**Exercise**
From the entries below, retype only the lines from the one with "assert (Hnl : INR" through the one with "- rewrite (Rsum_map_ext _ (fun _ => 1)).", exactly as written.

**Data to use**
Lemma sin_half_step_neq0 (n m len : nat) :
  (n < len)%nat -> (m < len)%nat -> n <> m ->
  sin (PI * (INR n - INR m) / INR len) <> 0.
Proof.
  intros Hn Hm Hne.
  assert (Hm0 : 0 <= INR m) by apply pos_INR.
  assert (Hn0 : 0 <= INR n) by apply pos_INR.
  assert (Hnl : INR n < INR len) by now apply lt_INR.
  assert (Hml : INR m < INR len) by now apply lt_INR.
  destruct (Nat.lt_total n m) as [Hlt | [Heq | Hgt]]; [| contradiction |].
  - apply lt_INR in Hlt.
    replace (PI * (INR n - INR m) / INR len)
      with (- (PI * (INR m - INR n) / INR len)) by (unfold Rdiv; ring).
    rewrite sin_neg.
    pose proof (sin_fraction_pos (INR m - INR n) (INR len)) as H.
    assert (0 < sin (PI * (INR m - INR n) / INR len)) by (apply H; lra).
    lra.
  - apply lt_INR in Hgt.
    pose proof (sin_fraction_pos (INR n - INR m) (INR len)) as H.
    assert (0 < sin (PI * (INR n - INR m) / INR len)) by (apply H; lra).
    lra.
Qed.

(** Orthogonality of the sampled cosines. *)
Lemma cos_sum_roots (len n m : nat) :
  (n < len)%nat -> (m < len)%nat ->
  Rsum (map (fun k => cos (2 * PI * INR k * (INR n - INR m) / INR len))
            (seq 0 len))
  = if Nat.eq_dec n m then INR len else 0.
Proof.
  intros Hn Hm.
  assert (Hlen : INR len <> 0) by (apply not_0_INR; lia).
  destruct (Nat.eq_dec n m) as [-> | Hne].
  - rewrite (Rsum_map_ext _ (fun _ => 1)).
    + rewrite Rsum_map_const, length_seq. lra.
    + intros k _. rewrite Rminus_diag.
      replace (2 * PI * INR k * 0 / INR len) with 0 by (unfold Rdiv; ring).
      apply cos_0.
  - set (theta := 2 * PI * (INR n - INR m) / INR len).
    rewrite (Rsum_map_ext _ (fun k => cos (INR k * theta))).
    + pose proof (cos_sum_telescope theta len) as Htel.
      replace ((INR len - 1 / 2) * theta)
        with (- (theta / 2) + 2 * PI * (INR n - INR m)) in Htel
        by (unfold theta; field; assumption).
      rewrite sin_shift, sin_neg in Htel.
      assert (Hs : sin (theta / 2) <> 0).
      { replace (theta / 2) with (PI * (INR n - INR m) / INR len)
          by (unfold theta; field; assumption).
        now apply sin_half_step_neq0. }
      assert (Hz : sin (theta / 2)
                   * Rsum (map (fun k => cos (INR k * theta)) (seq 0 len)) = 0)
        by lra.
      apply Rmult_integral in Hz. destruct Hz; [contradiction | assumption].
    + intros k _. f_equal. unfold theta, Rdiv. ring.
Qed.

**Response to the task**
  assert (Hnl : INR n < INR len) by now apply lt_INR.
  assert (Hml : INR m < INR len) by now apply lt_INR.
  destruct (Nat.lt_total n m) as [Hlt | [Heq | Hgt]]; [| contradiction |].
  - apply lt_INR in Hlt.
    replace (PI * (INR n - INR m) / INR len)
      with (- (PI * (INR m - INR n) / INR len)) by (unfold Rdiv; ring).
    rewrite sin_neg.
    pose proof (sin_fraction_pos (INR m - INR n) (INR len)) as H.
    assert (0 < sin (PI * (INR m - INR n) / INR len)) by (apply H; lra).
    lra.
  - apply lt_INR in Hgt.
    pose proof (sin_fraction_pos (INR n - INR m) (INR len)) as H.
    assert (0 < sin (PI * (INR n - INR m) / INR len)) by (apply H; lra).
    lra.
Qed.

(** Orthogonality of the sampled cosines. *)
Lemma cos_sum_roots (len n m : nat) :
  (n < len)%nat -> (m < len)%nat ->
  Rsum (map (fun k => cos (2 * PI * INR k * (INR n - INR m) / INR len))
            (seq 0 len))
  = if Nat.eq_dec n m then INR len else 0.
Proof.
  intros Hn Hm.
  assert (Hlen : INR len <> 0) by (apply not_0_INR; lia).
  destruct (Nat.eq_dec n m) as [-> | Hne].
  - rewrite (Rsum_map_ext _ (fun _ => 1)).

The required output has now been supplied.